UNITED STATES DISTRICT COURT WESTERN DISTRICT OF NEW YORK


May 22, 2009

ALOKE CHAUDHURI, PLAINTIFF,
v.
KEITH P. GREEN, ET AL. DEFENDANTS.

The opinion of the court was delivered by: Siragusa, J.

MEMORANDUM and ORDER

Before the Court is Defendants' motion (Docket No. 43) to seal certain exhibits to their motion for summary judgment on the ground that they have been sealed by a judge of the Victor, New York, Town Court, pursuant to New York Criminal Procedure Law § 160.50. Plaintiff opposes the sealing, and, in any event, consents to have the records filed not under seal.

The New York Criminal Procedure Law requires that all official records of a criminal case be sealed if the case is terminated in favor of the defendant. N.Y. Crim. Proc. Law § 160.50(1). It also states that, "such records shall be made available to the person accused or to such person's designated agent.." Id., subd. (d). In this case, the records Defendants seek to seal are ones pertaining to Plaintiff in a criminal case against him in Victor Town Court and, as indicated in his response, "Plaintiff does not believe that it is necessary to seal the records in this Court." (Kermisch Decl. ¶ 7.)

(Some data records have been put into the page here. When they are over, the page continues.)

Lemma AckRoundState_new_round (Bbr : BBR) (AckEvent : Ack.QUIC_ACK_EVENT) :
  snd (AckRoundState Bbr AckEvent)
  = negb (EndOfRoundTripValid Bbr) || (EndOfRoundTrip Bbr <? Ack.LargestAck AckEvent).
Proof.
  unfold AckRoundState, AckUpdateRoundTrip.
  match goal with
  | |- context [AckUpdateMinRtt ?b ?a] =>
      assert (Hv : EndOfRoundTripValid (AckUpdateMinRtt b a) = EndOfRoundTripValid Bbr)
        by (unfold AckUpdateMinRtt; case_tests; reflexivity);
      assert (He : EndOfRoundTrip (AckUpdateMinRtt b a) = EndOfRoundTrip Bbr)
        by (unfold AckUpdateMinRtt; case_tests; reflexivity)
  end.
  rewrite Hv, He.
  destruct (negb (EndOfRoundTripValid Bbr)
            || (EndOfRoundTrip Bbr <? Ack.LargestAck AckEvent)); reflexivity.
Qed.

Lemma AckUpdateRecovery_state
  (Connection : QUIC_CONNECTION) (Bbr : BBR) (AckEvent : Ack.QUIC_ACK_EVENT) (n : bool) :
  RecoveryState (AckUpdateRecovery Connection Bbr AckEvent n)
  = match RecoveryState Bbr with
    | RECOVERY_STATE_NOT_RECOVERY => RECOVERY_STATE_NOT_RECOVERY
    | s =>
        if negb (Ack.HasLoss AckEvent) && (EndOfRecovery Bbr <? Ack.LargestAck AckEvent)
        then RECOVERY_STATE_NOT_RECOVERY
        else if n then RECOVERY_STATE_GROWTH else s
    end.
Proof.
  unfold AckUpdateRecovery, BbrCongestionControlInRecovery,
    BbrCongestionControlUpdateRecoveryWindow.
  destruct (RecoveryState Bbr) eqn:Hstate; cbn; [exact Hstate| |];
    destruct n; cbn;
    destruct (negb (Ack.HasLoss AckEvent)
              && (EndOfRecovery Bbr <? Ack.LargestAck AckEvent)); cbn;
    rewrite ?Hstate; cbn; rewrite ?Hstate; reflexivity.
Qed.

Since the New York sealing statute does not apply to this Court, and since Plaintiff, the subject of the records and beneficiary of the sealing provision, does not believe that sealing is necessary, the Court finds no basis for filing the records in this civil action under seal. Moreover, in Taylor v. New York City Transit Authority, 131 A.D.2d 460, 462 (N.Y. App. Div. 2d Dep't 1987), the New York Appellate Division, Second Department, wrote:

CPL 160.50, which provides for the sealing of records relating to the arrest and prosecution upon the termination of a criminal proceeding in favor of the accused, is intended to provide confidentiality and avoid the stigma which might accompany such matters. However, that privilege, which is intended to protect an accused, may not be used by him as a sword to gain an advantage in a civil action. "Where a party puts into issue in a civil action elements common both to the civil action and to a criminal prosecution, that party waives the privilege conferred by CPL 160.50 (see, Gebbie v Gertz Div. of Allied Stores, 94 AD2d 165)" (Lundell v Ford Motor Co., 120 AD2d 575, 576; see also, Lott v Great E. Mall, 87 AD2d 978; Matter of Iazzetta v State of New York, 105 Misc 2d 687; Maxie v Gimbel Bros., 102 Misc 2d 296).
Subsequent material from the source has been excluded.